Sara H. Williams, Ph.D., 2016
I am interested mammalian ecology and conservation. My research efforts have focused on the use of modeling techniques to obtain quantitative ecological data and how this knowledge can inform conservation and management of wildlife populations. I am especially interested in the ways that mammals are affected by human actions and development, and how to mitigate harmful consequences of these interactions. I completed a master’s degree at the University of Vermont, during which I investigated the occurrence of meso-carnivores in forest fragments situated in an agricultural landscape. In the Lukacs lab, I am working on a research project funded by the National Park Service that examines humpback whale and cruise ship encounters in Glacier Bay National Park.
Rebecca McCaffery, Post-doctoral researcher
I am interested in developing and using tools in population ecology for the effective monitoring, management and conservation of plant and wildlife species. I completed my PhD in the Wildlife Biology program at the University of Montana in 2010, where I examined how montane Columbia spotted frog populations might be affected by changing and variable snowpack conditions now and into the future. I have worked on a diversity of projects and species, while maintaining a particular affinity for using population models to inform amphibian ecology, management, and conservation. In my current work, I am developing population estimation and demographic modeling methods for the Greater Sage-grouse across its range.
Anne L. Schaefer, M.S. 2014
My main research interests are in avian conservation and ecology. I am principally interested in studying species-habitat interactions and their effect on avian population dynamics in order to implement effective management practices. My research focused on studying the factors influencing the distribution and abundance of the Kittlitz’s murrelet (Brachyramphus brevirostris) in Icy Bay, Alaska, specifically investigating the relationship between murrelet and ice floe distributions. This project is in collaboration with Michelle Kissling and the USFWS. Before attending UM, I obtained a B.Sc. in Organismal Biology and a B.A. in Spanish from South Dakota State University.

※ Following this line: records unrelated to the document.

(** * The libevent adapter of libwebsockets

    A shallow embedding of [lib/event-libs/libevent/libevent.c] and the
    properties of its watch lifecycle, readiness translation and loop
    ownership.

    The C functions become functions of a small state monad: the state holds
    the one [struct lws_context], the connections ([struct lws]) by address
    and the state of the libevent library; every call that leaves the file
    (into libevent, [lws_service_fd], [lws_create_event_pipes]) is recorded,
    in order, next to the result. *)

From Stdlib Require Import ZArith List Bool Lia.
From stdpp Require Import base gmap list.
Import ListNotations.

Local Open Scope Z_scope.

(** ** Data *)

(** C pointers are addresses; [NULL] is address 0. *)
Definition ptr := Z.
Definition NULL : ptr := 0.

(** A C integer used as a condition. *)
Definition truthy (z : Z) : bool := negb (z =? 0).

(** Function pointers handed to libevent as callbacks. *)
Inductive callback : Type :=
| Lws_event_cb
| Lws_event_sigint_cb
| User_cb (id : nat).

(** The [void *ctx] argument registered with a callback: the address of a
    connection's read or write watcher, or of a per-thread structure. *)
Inductive cbarg : Type :=
| w_read_of (wsi : ptr)
| w_write_of (wsi : ptr)
| pt_of (tsi : nat).

(** [struct lws_pollfd] *)
Record lws_pollfd := Pollfd {
  pfd_fd : Z;
  pfd_events : Z;
  pfd_revents : Z }.

(** [struct lws_io_watcher]: [event.watcher] and [context]. *)
Record lws_io_watcher := IoWatcher {
  event_watcher : ptr;
  io_context : ptr }.

(** [lws_sock_file_fd_type], with both of its views. *)
Record lws_sock_file_fd_type := Desc {
  sockfd : Z;
  filefd : Z }.

Inductive lws_role_ops : Type :=
| role_ops_raw_file
| role_ops_other (id : nat).

(** [struct lws], the fields the adapter touches. *)
Record lws := Wsi {
  wsi_context : ptr;
  wsi_tsi : nat;
  role_ops : lws_role_ops;
  desc : lws_sock_file_fd_type;
  w_read : lws_io_watcher;
  w_write : lws_io_watcher }.

(** [struct lws_vhost]; [vhost_next] is the tail of the list it sits in. *)
Record lws_vhost := Vhost {
  lserv_wsi : ptr }.

(** [struct lws_context_per_thread] *)
Record lws_context_per_thread := PerThread {
  event_io_loop : ptr;
  event_loop_foreign : Z;
  w_sigint : lws_io_watcher }.

(** [struct lws_context] *)
Record lws_context := Context {
  options : Z;
  use_event_loop_sigint : Z;
  event_sigint_cb : option callback;
  being_destroyed : Z;
  count_threads : Z;
  vhost_list : list lws_vhost;
  pt : list lws_context_per_thread }.

(** What [private-libwebsockets.h] and libevent's [event.h] supply: the
    constants and the two option macros.  They are not part of the file
    under study and stay abstract. *)
Class Headers := {
  EV_TIMEOUT : Z;
  EV_READ : Z;
  EV_WRITE : Z;
  EV_SIGNAL : Z;
  EV_PERSIST : Z;
  EV_CLOSED : Z;
  LIBEVENT_VERSION_NUMBER : Z;
  SIGINT : Z;
  LWS_POLLIN : Z;
  LWS_POLLOUT : Z;
  LWS_EV_READ : Z;
  LWS_EV_WRITE : Z;
  LWS_EV_START : Z;
  LWS_EV_STOP : Z;
  LWS_SERVER_OPTION_LIBEVENT : Z;
  lws_check_opt : Z -> Z -> bool;
  LWS_LIBEVENT_ENABLED : lws_context -> bool }.

(** ** The libevent library

    An abstract state of the reactor: which instances and registrations are
    alive, which registrations are added, which instances were asked to stop.
    Addresses are handed out in increasing order and never reused.  A call
    that names an instance or a registration that is not alive is undefined
    behaviour in C; here it is kept in [faults].  [event_add] makes a
    registration pending whatever its instance: for one made on a null
    instance the library's answer depends on its default instance, which is
    outside this model. *)

Record event := Event {
  ev_base : ptr;
  ev_fd : Z;
  ev_events : Z;
  ev_callback : option callback;
  ev_arg : cbarg }.

Inductive call : Type :=
| Cevent_base_new (ret : ptr)
| Cevent_new (base : ptr) (fd what : Z) (cb : option callback) (arg : cbarg)
             (ret : ptr)
| Cevent_add (ev : ptr)
| Cevent_del (ev : ptr)
| Cevent_free (ev : ptr)
| Cevent_base_free (base : ptr)
| Cevent_base_loopbreak (base : ptr)
| Cevent_base_dispatch (base : ptr)
| Clws_create_event_pipes (context : ptr) (ret : Z)
| Clws_service_fd (context : ptr) (pfd : lws_pollfd).

Record libevent := Libevent {
  bases : gset Z;
  registrations : gmap Z event;
  pending : gset Z;
  break_requested : gset Z;
  next_addr : Z;
  base_new_fails : bool;
  faults : list call }.

(** ** The state and its monad *)

Record world := World {
  ctx : lws_context;
  wsis : gmap Z lws;
  reactor : libevent;
  create_event_pipes_rc : Z }.

Inductive outcome (A : Type) : Type :=
| Returns (a : A)
| AssertFailed
| Undefined.
Arguments Returns {A} a.
Arguments AssertFailed {A}.
Arguments Undefined {A}.

Record run (A : Type) := Run {
  out : outcome A;
  post : world;
  calls : list call }.
Arguments Run {A} out post calls.
Arguments out {A} r.
Arguments post {A} r.
Arguments calls {A} r.

Definition M (A : Type) : Type := world -> run A.

Definition ret {A} (a : A) : M A := fun w => Run (Returns a) w [].

Definition bind {A B} (m : M A) (k : A -> M B) : M B := fun w =>
  let r := m w in
  match out r with
  | Returns a =>
      let r' := k a (post r) in
      Run (out r') (post r') (calls r ++ calls r')
  | AssertFailed => Run AssertFailed (post r) (calls r)
  | Undefined => Run Undefined (post r) (calls r)
  end.

Declare Scope adapter_scope.
Delimit Scope adapter_scope with adapter.
Notation "x <- m ;; k" := (bind m (fun x => k))
  (at level 100, m at next level, right associativity) : adapter_scope.
Notation "m ;; k" := (bind m (fun _ => k))
  (at level 100, right associativity) : adapter_scope.
Local Open Scope adapter_scope.

Definition abort {A} : M A := fun w => Run AssertFailed w [].

(** [assert(e)] *)
Definition assert (e : bool) : M unit := if e then ret tt else abort.

Definition set_ctx (w : world) (c : lws_context) : world :=
  World c (wsis w) (reactor w) (create_event_pipes_rc w).
Definition set_wsis (w : world) (m : gmap Z lws) : world :=
  World (ctx w) m (reactor w) (create_event_pipes_rc w).
Definition set_reactor (w : world) (l : libevent) : world :=
  World (ctx w) (wsis w) l (create_event_pipes_rc w).

Definition get_ctx : M lws_context := fun w => Run (Returns (ctx w)) w [].

Definition put_ctx (c : lws_context) : M unit := fun w =>
  Run (Returns tt) (set_ctx w c) [].

(** [context->pt[tsi]], read and written; outside the array both are
    undefined. *)
Definition load_pt (tsi : nat) : M lws_context_per_thread := fun w =>
  match pt (ctx w) !! tsi with
  | Some p => Run (Returns p) w []
  | None => Run Undefined w []
  end.

Definition set_pt (c : lws_context) (l : list lws_context_per_thread)
  : lws_context :=
  Context (options c) (use_event_loop_sigint c) (event_sigint_cb c)
          (being_destroyed c) (count_threads c) (vhost_list c) l.

Definition store_pt (tsi : nat) (p : lws_context_per_thread) : M unit :=
  fun w =>
  match pt (ctx w) !! tsi with
  | Some _ =>
      Run (Returns tt) (set_ctx w (set_pt (ctx w) (<[tsi := p]> (pt (ctx w)))))
          []
  | None => Run Undefined w []
  end.

(** [*wsi], read and written; an address that holds no connection is
    undefined. *)
Definition load_wsi (p : ptr) : M lws := fun w =>
  match wsis w !! p with
  | Some c => Run (Returns c) w []
  | None => Run Undefined w []
  end.

Definition store_wsi (p : ptr) (c : lws) : M unit := fun w =>
  match wsis w !! p with
  | Some _ => Run (Returns tt) (set_wsis w (<[p := c]> (wsis w))) []
  | None => Run Undefined w []
  end.

(** *** What the library does on each call *)

Definition fault (c : call) (l : libevent) : libevent :=
  Libevent (bases l) (registrations l) (pending l) (break_requested l)
           (next_addr l) (base_new_fails l) (faults l ++ [c]).

Definition libevent_base_new (l : libevent) : ptr * libevent :=
  if base_new_fails l then (NULL, l)
  else (next_addr l,
        Libevent ({[next_addr l]} ∪ bases l) (registrations l) (pending l)
                 (break_requested l) (next_addr l + 1) (base_new_fails l)
                 (faults l)).

Definition libevent_new (e : event) (l : libevent) : ptr * libevent :=
  (next_addr l,
   Libevent (bases l) (<[next_addr l := e]> (registrations l)) (pending l)
            (break_requested l) (next_addr l + 1) (base_new_fails l)
            (faults l)).

Definition libevent_add (ev : ptr) (l : libevent) : libevent :=
  match registrations l !! ev with
  | Some _ =>
      Libevent (bases l) (registrations l) ({[ev]} ∪ pending l)
               (break_requested l) (next_addr l) (base_new_fails l) (faults l)
  | None => fault (Cevent_add ev) l
  end.

Definition libevent_del (ev : ptr) (l : libevent) : libevent :=
  match registrations l !! ev with
  | Some _ =>
      Libevent (bases l) (registrations l) (pending l ∖ {[ev]})
               (break_requested l) (next_addr l) (base_new_fails l) (faults l)
  | None => fault (Cevent_del ev) l
  end.

Definition libevent_free (ev : ptr) (l : libevent) : libevent :=
  match registrations l !! ev with
  | Some _ =>
      Libevent (bases l) (delete ev (registrations l)) (pending l ∖ {[ev]})
               (break_requested l) (next_addr l) (base_new_fails l) (faults l)
  | None => fault (Cevent_free ev) l
  end.

Definition libevent_base_free (base : ptr) (l : libevent) : libevent :=
  if decide (base ∈ bases l) then
    Libevent (bases l ∖ {[base]}) (registrations l) (pending l)
             (break_requested l ∖ {[base]}) (next_addr l) (base_new_fails l)
             (faults l)
  else fault (Cevent_base_free base) l.

Definition libevent_base_loopbreak (base : ptr) (l : libevent) : libevent :=
  if decide (base ∈ bases l) then
    Libevent (bases l) (registrations l) (pending l)
             ({[base]} ∪ break_requested l) (next_addr l) (base_new_fails l)
             (faults l)
  else fault (Cevent_base_loopbreak base) l.

(** *** The calls, as the adapter makes them *)

Definition event_base_new : M ptr := fun w =>
  let r := libevent_base_new (reactor w) in
  Run (Returns (fst r)) (set_reactor w (snd r)) [Cevent_base_new (fst r)].

Definition event_new (base : ptr) (fd what : Z) (cb : option callback)
  (arg : cbarg) : M ptr := fun w =>
  let r := libevent_new (Event base fd what cb arg) (reactor w) in
  Run (Returns (fst r)) (set_reactor w (snd r))
      [Cevent_new base fd what cb arg (fst r)].

Definition event_add (ev : ptr) : M unit := fun w =>
  Run (Returns tt) (set_reactor w (libevent_add ev (reactor w)))
      [Cevent_add ev].

Definition event_del (ev : ptr) : M unit := fun w =>
  Run (Returns tt) (set_reactor w (libevent_del ev (reactor w)))
      [Cevent_del ev].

Margaret M. Riordan, M.S. 2013
I am very broadly interested in ecology, evolution, and conservation, specifically within the avian taxa. My graduate research focused on evaluating the origin of the observed male biased sex ratio in the mountain plover (Charadrius montanus) population. I concentrated on the early portion of the species life cycle, both the egg and chick stage, to evaluate possible factors contributing to variation in survival between males and females. This study will help provide a better understanding of when a biased sex ratio is arising and possibly why it is occurring in this population. Results will assist in directing management focus for conservation. This project was a collaboration with Dr. Victoria Dreitz and is funded by Colorado Parks and Wildlife.